- Born: Paik Kun (白健) 1951 (age 74–75) Seoul, South Korea
- Other name: Dr. Fad
- Occupations: Businessman, inventor, television personality
- Spouse: Marilou Cantiller
- Children: 3
- Relatives: Nam June Paik (uncle) Ali Wong (Former daughter-in-law)

= Ken Hakuta =

American inventor (born 1951)

Ken Hakuta (born 1951), known as Dr. Fad since 1983, is an American businessman, inventor, and television personality. Hakuta, as Dr. Fad, was the host of the popular children's invention TV show The Dr. Fad Show, which ran from 1988 to 1994. The show featured children's inventions and promoted creativity and inventiveness in children. Hakuta was the organizer of four Fad Fairs, conventions of inventors with fun, wacky ideas, in Detroit, New York City and Philadelphia.

== Overview ==
Hakuta imported and merchandised the Wacky Wall Walker, one of the best selling toys of the 1980s. The Wacky Wall Walker became a fad hit in 1983, and over 240 million units have sold. In 1983, NBC aired an animated Christmas special, Deck the Halls with Wacky Walls, to capitalize on the toy fad. Their popularity peaked after the Kellogg Company inserted them as free prizes in cereal boxes. The VH1 program "I Love the 80s: 1983" features Dr. Fad and the Wall Walkers.
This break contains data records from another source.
(** X13. Whatever a run of the checker repairs, with or without autofix, in
    a store whose note and attribute keys are unique: no note and no
    attribute row is added or removed, a note row is as it was or differs
    in its type alone, which is then file, and an attribute row keeps its
    key, owner, value, position, inheritance and delete id and is not
    undeleted. *)
Theorem runAllChecksAndFixers_keeps_rows (sanitizeAttributeName : string -> string)
    (autoFix' : bool) (s : Store) (c : ConsistencyChecks) (s' : Store) :
  keyed s ->
  runAllChecksAndFixers sanitizeAttributeName autoFix' s = Return (c, s') ->
  List.Forall2 noteKept (notes s) (notes s')
  /\ List.Forall2 attributeKept (attributes s) (attributes s').
Proof.
  intros Hk. unfold runAllChecksAndFixers. cbv zeta.
  assert (Hp : forall st,
             runChecks findEntityChangeIssues
               (runChecks findLogicIssues
                  (runChecks findExistencyIssues
                     (runChecks findBrokenReferenceIssues st)))
             = runChecks predicateChecks st).
  { intros st. unfold predicateChecks. rewrite !runChecks_app. reflexivity. }
  rewrite Hp.
  pose proof (runChecks_keeps predicateChecks keeping_predicateChecks
                (mkConsistencyChecks autoFix' false false) s Hk) as H1.
  destruct (runChecks predicateChecks (mkConsistencyChecks autoFix' false false, s))
    as [c1 s1]. simpl in H1.
  pose proof (findWronglyNamedAttributes_keeps sanitizeAttributeName c1 s1) as H2.
  destruct (findWronglyNamedAttributes sanitizeAttributeName (c1, s1)) as [c2 s2].
  simpl in H2.
  assert (H3 : keepsRows s (expandRoot s2)).
  { apply (keepsRows_trans s s1); [exact H1|]. apply (keepsRows_trans s1 s2); [exact H2|].
    apply keepsRows_same; reflexivity. }
  intros H.
  destruct (negb (unrecoveredConsistencyErrors c2)).
  - destruct (checkTreeCycles (expandRoot s2)) as [err| |]; try discriminate.
    simpl in H. injection H as _ <-. exact H3.
  - injection H as _ <-. exact H3.
Qed.

Lemma ck_type_store_keyed : keyed ck_type_store.
Proof.
  split; simpl; repeat constructor; simpl; intuition discriminate.
Qed.

Lemma runAllChecksAndFixers_keeps_rows_witness :
  exists c s',
    runAllChecksAndFixers ck_sanitize true ck_type_store = Return (c, s')
    /\ List.Forall2 noteKept (notes ck_type_store) (notes s')
    /\ List.Forall2 attributeKept (attributes ck_type_store) (attributes s').
Proof.
  destruct (runAllChecksAndFixers ck_sanitize true ck_type_store) as [[c s']| |] eqn:E;
    try (vm_compute in E; discriminate).
  exists c, s'. split; [reflexivity|].
  exact (runAllChecksAndFixers_keeps_rows ck_sanitize true ck_type_store c s'
           ck_type_store_keyed E).
Defined.

(** ** Own attributes come first *)

Lemma addUnique_app (seen : list string) (l1 l2 : list NoteShort.Attribute) :
  exists seen',
    NoteShort.addUnique seen (l1 ++ l2)
    = NoteShort.addUnique seen l1 ++ NoteShort.addUnique seen' l2.
Proof.
  revert seen. induction l1 as [|x l1 IH]; intros seen; simpl.
  - exists seen. reflexivity.
  - destruct (existsb (String.eqb (NoteShort.attributeId x)) seen).
    + apply IH.
    + destruct (IH (NoteShort.attributeId x :: seen)) as [seen' ->].
      exists seen'. reflexivity.
Qed.

Lemma ownFirst_concat (treeCache : NoteShort.TreeCache) (n : NoteShort.NoteShort)
    (rest : list (list NoteShort.Attribute)) :
  ownFirst treeCache n
    (NoteShort.addUnique [] (concat (NoteShort.getOwnedAttributes treeCache n :: rest))).
Proof.
  simpl.
  destruct (addUnique_app [] (NoteShort.getOwnedAttributes treeCache n) (concat rest))
    as [seen' ->].
  eexists. reflexivity.
Qed.

(** The first match of a filter survives the removal of repeated ids, when
    equal ids mean equal attributes. *)
Lemma addUnique_first (p : NoteShort.Attribute -> bool) (l : list NoteShort.Attribute) :
  (forall x y, In x l -> In y l ->
               NoteShort.attributeId x = NoteShort.attributeId y -> x = y) ->
  forall seen a tl,
    List.filter p l = a :: tl ->
    (forall x, In x l -> p x = true ->
               existsb (String.eqb (NoteShort.attributeId x)) seen = false) ->
    exists tl', List.filter p (NoteShort.addUnique seen l) = a :: tl'.
Proof.
  induction l as [|x l IH]; intros Hfun seen a tl Hf Hseen; [discriminate|].
  assert (Hfun' : forall x0 y, In x0 l -> In y l ->
                               NoteShort.attributeId x0 = NoteShort.attributeId y -> x0 = y).
  { intros x0 y Hx0 Hy. apply Hfun; right; assumption. }
  simpl in Hf. simpl. destruct (p x) eqn:Hp.
  - injection Hf as -> _.
    rewrite (Hseen a (or_introl eq_refl) Hp). simpl. rewrite Hp. eexists. reflexivity.
  - destruct (existsb (String.eqb (NoteShort.attributeId x)) seen) eqn:E.
    + apply (IH Hfun' seen a tl Hf). intros y Hy. apply Hseen. right. exact Hy.
    + simpl. rewrite Hp. apply (IH Hfun' _ a tl Hf).
      intros y Hy Hpy. simpl. rewrite (Hseen y (or_intror Hy) Hpy), orb_false_r.
      apply String.eqb_neq. intros Hid.
      assert (y = x) by (apply Hfun; [right; exact Hy | left; reflexivity | exact Hid]).
      congruence.
Qed.

Lemma filterAttrs_filter (type name' : option string) :
  exists p, forall l, NoteShort.filterAttrs l type name' = List.filter p l.
Proof.
  destruct type as [t|], name' as [n|]; simpl.
  - eexists. intros l. reflexivity.
  - eexists. intros l. reflexivity.
  - eexists. intros l. reflexivity.
  - exists (fun _ => true). intros l. symmetry. apply filter_all. reflexivity.
Qed.

Lemma owned_by_id (treeCache : NoteShort.TreeCache) (n : NoteShort.NoteShort) :
  attributesKeyed treeCache ->
  forall x y, In x (NoteShort.getOwnedAttributes treeCache n) ->
              In y (NoteShort.getOwnedAttributes treeCache n) ->
              NoteShort.attributeId x = NoteShort.attributeId y -> x = y.
Proof.
  intros Hkeys x y Hx Hy Hid. unfold NoteShort.getOwnedAttributes in Hx, Hy.
  apply list_elem_of_In, list_elem_of_omap in Hx as (k1 & _ & H1).
  apply list_elem_of_In, list_elem_of_omap in Hy as (k2 & _ & H2).
  pose proof (Hkeys _ _ H1). pose proof (Hkeys _ _ H2). congruence.
Qed.

Section OwnFirst.

Variable treeCache : NoteShort.TreeCache.
Hypothesis Hkeys : wellKeyed treeCache.

Lemma getCachedAttributes_ownFirst (fuel : nat) :
  forall this path cache attrs cache',
    cacheOwnFirst treeCache cache ->
    NoteShort.tc_notes treeCache !! NoteShort.noteId this = Some this ->
    NoteShort.getCachedAttributes fuel treeCache this path cache = Return (attrs, cache') ->
    cacheOwnFirst treeCache cache'
    /\ (existsb (String.eqb (NoteShort.noteId this)) path = false ->
        ownFirst treeCache this attrs).
Proof.
  induction fuel as [|fuel IH]; intros this path cache attrs cache' Hc Hthis H;
    [discriminate|].
  simpl in H. destruct (existsb (String.eqb (NoteShort.noteId this)) path) eqn:Hpath.
  { injection H as <- <-. split; [exact Hc | discriminate]. }
  destruct (cache !! NoteShort.noteId this) as [hit|] eqn:Hhit.
  { injection H as <- <-. split; [exact Hc|]. intros _. apply (Hc _ _ _ Hhit Hthis). }
  match type of H with
  | bind ?parents _ = _ => destruct parents as [st| |] eqn:Eparents; try discriminate
  end.
  simpl in H.
  match type of H with
  | bind ?templates _ = _ => destruct templates as [st'| |] eqn:Etemplates; try discriminate
  end.
  simpl in H. injection H as <- <-.
  assert (Hrec : forall k n c r,
             cacheOwnFirst treeCache c ->
             NoteShort.tc_notes treeCache !! k = Some n ->
             NoteShort.getCachedAttributes fuel treeCache n
               (path ++ [NoteShort.noteId this]) c = Return r ->
             cacheOwnFirst treeCache (snd r)).
  { intros k n c [ra rc] Hsound Hn Hr. pose proof (Hkeys k n Hn) as Hk. subst k.
    apply (IH n _ c ra rc Hsound Hn Hr). }
  assert (Hst : ownLoopInv treeCache this st).
  { destruct (String.eqb (NoteShort.noteId this) "root").
    - injection Eparents as <-. split; [exact Hc | exists []; reflexivity].
    - revert Eparents. apply foldM_inv; [|split; [exact Hc | exists []; reflexivity]].
      intros [arrs c] parentNote [arrs' c'] Hp [Hsound [rest Hrest]] Hstep.
      simpl in Hsound, Hrest.
      destruct (negb (String.eqb (NoteShort.type parentNote) "search")).
      + destruct (NoteShort.getCachedAttributes fuel treeCache parentNote
                    (path ++ [NoteShort.noteId this]) c) as [r| |] eqn:Er; try discriminate.
        simpl in Hstep. injection Hstep as <- <-.
        unfold NoteShort.getParentNotes in Hp.
        apply list_elem_of_In, list_elem_of_omap in Hp as (k & _ & Hk).
        split; simpl.
        * apply (Hrec k parentNote c r Hsound Hk Er).
        * rewrite Hrest. eexists. reflexivity.
      + injection Hstep as <- <-. split; [exact Hsound | exists rest; exact Hrest]. }
  assert (Hst' : ownLoopInv treeCache this st').
  { revert Etemplates. apply foldM_inv; [|exact Hst].
    intros [arrs c] templateAttr [arrs' c'] _ [Hsound [rest Hrest]] Hstep.
    simpl in Hsound, Hrest.
    destruct (NoteShort.tc_notes treeCache !! NoteShort.value templateAttr)
      as [templateNote|] eqn:Hk.
    - destruct (negb (String.eqb (NoteShort.noteId templateNote) (NoteShort.noteId this))).
      + destruct (NoteShort.getCachedAttributes fuel treeCache templateNote
                    (path ++ [NoteShort.noteId this]) c) as [r| |] eqn:Er; try discriminate.
        simpl in Hstep. injection Hstep as <- <-. split; simpl.
        * apply (Hrec _ templateNote c r Hsound Hk Er).
        * rewrite Hrest. eexists. reflexivity.
      + injection Hstep as <- <-. split; [exact Hsound | exists rest; exact Hrest].
    - injection Hstep as <- <-. split; [exact Hsound | exists rest; exact Hrest]. }
  destruct Hst' as [Hsound' [rest' Hrest']].
  assert (Hown : ownFirst treeCache this (NoteShort.addUnique [] (concat (fst st')))).
  { rewrite Hrest'. apply ownFirst_concat. }
  split; [|intros _; exact Hown].
  intros k attrs n Hlookup Hn.
  destruct (string_dec (NoteShort.noteId this) k) as [<- | Hne].
  - rewrite lookup_insert in Hlookup.
    assert (n = this) by congruence. subst n.
    destruct (decide (NoteShort.noteId this = NoteShort.noteId this)); [|contradiction].
    injection Hlookup as <-. exact Hown.
  - rewrite lookup_insert_ne in Hlookup by exact Hne.
    apply (Hsound' _ _ _ Hlookup Hn).
Qed.

(** X3. Own attributes take precedence.  In a tree cache that stores its
    notes and attributes under their own ids, and with an attribute cache
    that only the resolver has filled (an empty one, say): when the note
    owns an attribute of the type and name, so that [getOwnedAttribute]
    finds one, [getAttribute] returns that very attribute, whatever the
    note inherits, and so does [getAttributeValue] its value; the cache it
    leaves is again such a cache. *)
Theorem getAttribute_prefers_owned (this : NoteShort.NoteShort) (type name' : option string)
    (cache : NoteShort.AttributeCache) (attr : NoteShort.Attribute) :
  attributesKeyed treeCache ->
  cacheOwnFirst treeCache cache ->
  NoteShort.tc_notes treeCache !! NoteShort.noteId this = Some this ->
  NoteShortLookup.getOwnedAttribute treeCache this type name' = NoteShortLookup.Found attr ->
  exists cache',
    NoteShortLookup.getAttribute (resolverFuel treeCache) treeCache this type name' cache
    = Return (NoteShortLookup.Found attr, cache')
    /\ NoteShortLookup.getAttributeValue (resolverFuel treeCache) treeCache this type name'
         cache
       = Return (NoteShortLookup.getOwnedAttributeValue treeCache this type name', cache')
    /\ cacheOwnFirst treeCache cache'.
Proof.
  intros Hattrs Hc Hthis Hown.
  unfold NoteShortLookup.getAttributeValue, NoteShortLookup.getOwnedAttributeValue,
    NoteShortLookup.getAttribute.
  rewrite Hown.
  unfold NoteShortLookup.getOwnedAttribute, NoteShortLookup.getOwnedAttributes in Hown.
  unfold NoteShort.getAttributes.
  destruct (getCachedAttributes_returns treeCache (resolverFuel treeCache) this [] cache)
    as [[attrs cache'] E].
  { unfold resolverFuel, unvisited.
    pose proof (filter_length_le (fun u => negb (existsb (String.eqb u) []))
                  (cachedNoteIds treeCache)).
    destruct (isCached treeCache this); lia. }
  rewrite E. simpl.
  destruct (getCachedAttributes_ownFirst _ this [] cache attrs cache' Hc Hthis E)
    as [Hc' Hfirst].
  destruct (Hfirst eq_refl) as [rest ->].
  destruct (filterAttrs_filter type name') as [p Hp]. rewrite Hp in Hown. rewrite Hp.
  destruct (List.filter p (NoteShort.getOwnedAttributes treeCache this)) as [|a tl] eqn:Hf;
    [discriminate|].
  injection Hown as ->.
  destruct (addUnique_first p (NoteShort.getOwnedAttributes treeCache this)
              (owned_by_id treeCache this Hattrs) [] attr tl Hf) as [tl' Htl'].
  { intros x _ _. reflexivity. }
  rewrite List.filter_app, Htl'. simpl.
  exists cache'. split; [reflexivity|]. split; [reflexivity | exact Hc'].
Qed.

End OwnFirst.

Lemma rs_treeCache_attributesKeyed : attributesKeyed rs_treeCache.
Proof.
  intros k a H. unfold rs_treeCache in H. simpl in H.
  apply lookup_insert_Some in H as [[<- <-] | [_ H]]; [reflexivity|].
  apply lookup_insert_Some in H as [[<- <-] | [_ H]]; [reflexivity|].
  apply lookup_insert_Some in H as [[<- <-] | [_ H]]; [reflexivity|].
  apply lookup_insert_Some in H as [[<- <-] | [_ H]]; [reflexivity|].
  rewrite lookup_empty in H. discriminate.
Qed.

Lemma getAttribute_prefers_owned_witness :
  exists cache',
    NoteShortLookup.getAttribute (resolverFuel rs_treeCache) rs_treeCache rs_A
      (Some "relation") (Some "template") ∅
    = Return (NoteShortLookup.Found rs_rA, cache').
Proof.
  destruct (getAttribute_prefers_owned rs_treeCache rs_treeCache_wellKeyed rs_A
              (Some "relation") (Some "template") ∅ rs_rA)
    as (cache' & H & _).
  - exact rs_treeCache_attributesKeyed.
  - intros k attrs n H. rewrite lookup_empty in H. discriminate.
  - vm_compute. reflexivity.
  - vm_compute. reflexivity.
  - exists cache'. exact H.
Defined.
Hakuta is also an art collector and is particularly known for a large group of Shaker items, furniture and other pieces, that he purchased in 1991. These are now part of the so-called Mount Lebanon Shaker Society collection.

In 1998, Hakuta built on his long-standing interest in herbal medicine to found AllHerb.com, an eCommerce company offering herbal remedy products and information. AllHerb.com sought to differentiate itself from other competitors in the space by positioning itself as "the most authentic resource for herbal medicine available today"; for instance, one of its spokespeople was a shaman, tribal healer, and herbalist from the Peruvian rainforest. AllHerb.com ceased operations in February 2000.

Hakuta has been featured in numerous media including: The Washington Post, The New York Times, the Los Angeles Times, the Detroit Free Press, USA Today, Time, Newsweek, Forbes, Fortune, Inc., Entrepreneurship, Business Week, CBS Evening News, 60 Minutes, 48 Hours, Lifestyles of the Rich and Famous, Oprah, Geraldo, Today Show, The Tonight Show, Late Night with Conan O'Brien, The Don and Mike Show, Larry King, and numerous radio shows around the country. There are two Harvard Business School case studies on AllHerb.com: "Ken Hakuta: AllHerb.com" and "AllHerb.com: Evolution of an E-tailer".

== Personal life ==
Hakuta was born in Seoul, South Korea. His Korean name is Paik Kun, and he was born as the first child of Paik Nam-il, who was the CEO of a textile manufacturing company originally owned by his father, Paik Nag-seung, who was accused in 2002 of having been a chinilpa during the Japanese occupation of Korea. The textile manufacturing company was the biggest of its kind during the Japanese colonial era in Korea. His family relocated to Japan in 1951, where they changed their Korean surname to a Japanese name based on the original Chinese character (白). Ken Hakuta subsequently grew up in Japan. He received his Master of Business Administration from Harvard University in 1977. Hakuta married Marilou Cantiller, a Filipina he met while the pair worked at the World Bank, in 1977. The pair have three children: Justin, Kenzo, and Aki. Justin is the former husband of comedian Ali Wong.

Hakuta is the nephew of the video artist Nam June Paik and was the manager of Paik's New York City studio at the time of his death. He is the executor of his uncle's estate.